Let’s suppose, hypothetically speaking, that you are the young man in the photo at the top of this post, and you have recently arrived in Laurel Canyon and now find yourself fronting a band that is on the verge of taking the country by storm. Just a mile or so down Laurel Canyon Boulevard from you lives another guy who also recently arrived in Laurel Canyon, and who also happens to front a band on the verge of stardom. He happens to be married to a girl that you attended kindergarten with, and her dad, like yours, was involved in atomic weapons research and testing (Admiral George Morrison for a time did classified work at White Sands). Her husband’s dad, meanwhile, is involved in another type of WMD research: chemical warfare.

This other guy’s business partner/manager is a spooky ex-Marine who just happens to have a cousin who, bizarrely enough, also fronts a rock band on the verge of superstardom. And this third rock-star-on-the-rise also happens to live in Laurel Canyon, just a mile or two from your house. Just down a couple of other streets, also within walking distance of your home, live two other kids who – wouldn’t you know it? – also happen to front a new rock band. These two kids happened to attend the same Alexandria, Virginia high school that you attended, and one of them also attended Annapolis, just like your dad did, and just like your kindergarten friend’s dad did.

Though almost all of you hail from (or spent a substantial portion of your childhood in) the Washington, D.C. area, you now find yourselves on the opposite side of the country, in an isolated canyon high above the city of Los Angeles, where you are all clustered around a secret military installation.

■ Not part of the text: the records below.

(* ===== verification/Race.v ===== *)
(** * Reading between the writes of doMsgBuf (src/client.go)

    [doMsgBuf] publishes the new sequence numbers and [bDone] without the lock,
    and only then takes the lock to append to [ready].  A [Read] can run in
    between, as the transition system of [Delivery] allows.  The theorems here
    say exactly when such a [Read] stops the client too early, and which number a
    [Read] reports. *)

From Stdlib Require Import Strings.Byte.
From S2P Require Import Prelude.
From S2P Require Import GoBytes.
From S2P Require Import NetAddr.
From S2P Require Import Codec.
From S2P Require Import MsgCache.
From S2P Require Import Client.
From S2P Require Import ClientLemmas.
From S2P Require Import Delivery.
From S2P Require Import DeliveryProps.

Section Race.
Context {Conn Cache : Type} `{SeqCacheSpec Cache}.
Abbreviation client := (Client Conn Cache).
Implicit Types (c : client).

(** The publishing writes leave [ready] and [Running], and set these. *)
Lemma publish_fields c seq :
  lastSeq (commit_publish c seq) = seqNo c ∧ seqNo (commit_publish c seq) = seq ∧
  ready (commit_publish c seq) = ready c ∧ Running (commit_publish c seq) = Running c ∧
  bDone (commit_publish c seq) = bDone c || endSession c && (seqMax c <=? seq) && (seqEnd c <=? seq).
Proof. by rewrite publish_eq. Qed.

(** C33: reading in the middle of the last delivery.  Let a packet with the last
    [k] messages of the session be processed while [r] is still unread.  A
    [Read] that runs between the publishing writes and the append returns [r],
    and it stops the client exactly when [r] has at least [k] messages.  Then
    the append still happens, but every later [Read] returns nil: the last [k]
    messages are never handed over. *)
Theorem race_loses_last_batch c r l seq
    (Hrun : Running c = true) (Hready : ready c = Some r)
    (Hend : endSession c = true) (Hmax : seqMax c <= seq) (Hlast : seqEnd c <= seq)
    (Hk : seq = seqNo c + len l) (Hrange : 0 <= seqNo c ∧ seqNo c + len r <= max_u64 ∧ seq <= max_u64) :
  ∃ c1, Read_iter (commit_publish c seq) = (ReadMsgs r (seqNo c), c1) ∧
    (Running c1 = false ↔ len l <= len r) ∧
    (Running c1 = false →
       let c2 := commit_append c1 (Some l) in
       ready c2 = Some l ∧ Read_iter c2 = (ReadEnd, c2)).
Proof.
  destruct (publish_fields c seq) as (E1 & E2 & E3 & E4 & E5).
  rewrite Hend, (proj2 (Z.leb_le _ _) Hmax), (proj2 (Z.leb_le _ _) Hlast), orb_true_r in E5.
  unfold Read_iter at 1. rewrite E4, Hrun. unfold Read_body, Read_take, Read_test. cbn [bDone lastSeq seqNo update].
  rewrite E1, E2, E3, E5, Hready. change (slen (Some r)) with (len r). cbn [andb].
  pose proof (len_nonneg r). rewrite u64_small by (unfold max_u64 in *; lia).
  eexists. split; [reflexivity|].
  destruct (seq <=? seqNo c + len r) eqn:E; zbool.
  - split; [split; [lia|done]|]. intros _. cbv zeta. unfold commit_append. cbn [ready update]. done.
  - cbn [Running update]. rewrite E4, Hrun. split; [split; [done|lia]|done].
Qed.
End Race.

(** The number [Read] reports.  Along a session the messages [Read] returns
    are consecutive and end just before the next expected one; the number
    reported with them is never below the number of the first of them.  It is
    above it when several packets have been processed since the last [Read]: it
    is then the number at which the last of them started. *)
Lemma Read_numbering {Conn Cache : Type} `{SeqCacheSpec Cache}
    (stream : Z → Message) start fin nextSeq (cn : Conn) ip port srvs now ovl (s : sys Conn Cache) r
    (Hsession : 0 <= start <= fin) (Hfin : fin < 2 ^ 63)
    (Hstart : start = if nextSeq =? 0 then 1 else nextSeq)
    (Hreach : reachable (genuine stream fin) ovl (newClientState cn nextSeq ip port srvs now) s)
    (Hpend : pend s = None) (Hrun : Running (cl s) = true) (Hready : ready (cl s) = Some r) :
  let first := seqNo (cl s) - len r in
  (∃ c', Read_iter (cl s) = (ReadMsgs r (lastSeq (cl s)), c')) ∧
  r = segment stream first (len r) ∧ first <= lastSeq (cl s) ∧
  ∀ l seq, ∃ c', Read_iter (commit_append (commit_publish (cl s) seq) (Some l)) = (ReadMsgs (r ++ l) (first + len r), c').
Proof.
  pose proof (inv_reachable stream start fin Hsession Hfin false ovl cn ip port srvs now nextSeq s Hstart Hreach) as Hinv.
  unfold sys_inv in Hinv. rewrite Hpend in Hinv.
  cbv zeta. pose proof (inv_range _ _ _ _ _ _ _ _ _ Hinv) as Hrg. split; [|split; [|split]].
  - unfold Read_iter, Read_body, Read_take, Read_test. rewrite Hrun, Hready. by eexists.
  - pose proof (inv_log _ _ _ _ _ _ _ _ _ Hinv) as Hlog. rewrite Hready in Hlog. cbn in Hlog.
    rewrite app_nil_r, app_assoc in Hlog. set (o := out s ++ held (rd s)) in *.
    pose proof (f_equal len Hlog) as Hl. rewrite len_app, len_segment in Hl by lia.
    pose proof (len_nonneg o).
    apply (f_equal (drop (length o))) in Hlog. rewrite drop_app_length in Hlog.
    replace (length o) with (Z.to_nat (len o)) in Hlog by (unfold len; lia).
    rewrite drop_segment in Hlog by (pose proof (len_nonneg r); lia). rewrite Hlog at 1. f_equal; lia.
  - destruct (inv_last _ _ _ _ _ _ _ _ _ Hinv r Hready) as [_ Hle]. specialize (Hle eq_refl). lia.
  - intros l seq. replace (seqNo (cl s) - len r + len r) with (seqNo (cl s)) by lia.
    rewrite append_eq, publish_eq. unfold Read_iter, Read_body, Read_take, Read_test. cbn [Running ready lastSeq update].
    rewrite Hrun, Hready. by eexists.
Qed.

(** ** Witnesses *)

#[local] Existing Instance ex_memory.

(** Two messages unread, the end of the session at 4 known, message 3 arrives. *)
Definition ex_late : Client unit msgCache :=
  ex_client0 <| endSession := true |> <| seqEnd := 4 |> <| seqMax := 4 |> <| seqNo := 3 |>
    <| lastSeq := 1 |> <| ready := Some [ex_stream 1; ex_stream 2] |>.

Lemma race_loses_last_batch_witness :
  ∃ c1, Read_iter (commit_publish ex_late 4) = (ReadMsgs [ex_stream 1; ex_stream 2] 3, c1) ∧
    (Running c1 = false ↔ 1 <= 2).
Proof.
  destruct (race_loses_last_batch ex_late [ex_stream 1; ex_stream 2] [ex_stream 3] 4) as (c1 & E & Hiff & _);
    [reflexivity|reflexivity|reflexivity|vm_compute; congruence|vm_compute; congruence|reflexivity
    |vm_compute; intuition congruence|].
  exists c1. split; [exact E|exact Hiff].
Defined.

Lemma Read_numbering_witness :
  [ex_stream 1; ex_stream 2] = segment ex_stream (seqNo ex_c5 - 2) 2.
Proof.
  apply (Read_numbering ex_stream 1 3 0 tt [] 5858 [] 100 true (mkSys ex_c5 [] []) [ex_stream 1; ex_stream 2]);
    [lia|lia|reflexivity|apply (ex_run5 _ _ ex_genuine_data ex_genuine_eos)|reflexivity|vm_compute; reflexivity|vm_compute; reflexivity].
Defined.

Given his background in research on atomic weapons, your father is probably familiar to some extent with the existence and operations of Lookout Mountain Laboratory, as is the father of your kindergarten friend, and probably the fathers of a few other Laurel Canyon figures as well.

My question here, I guess, is this: what do you suppose the odds are that all of that just came together purely by chance?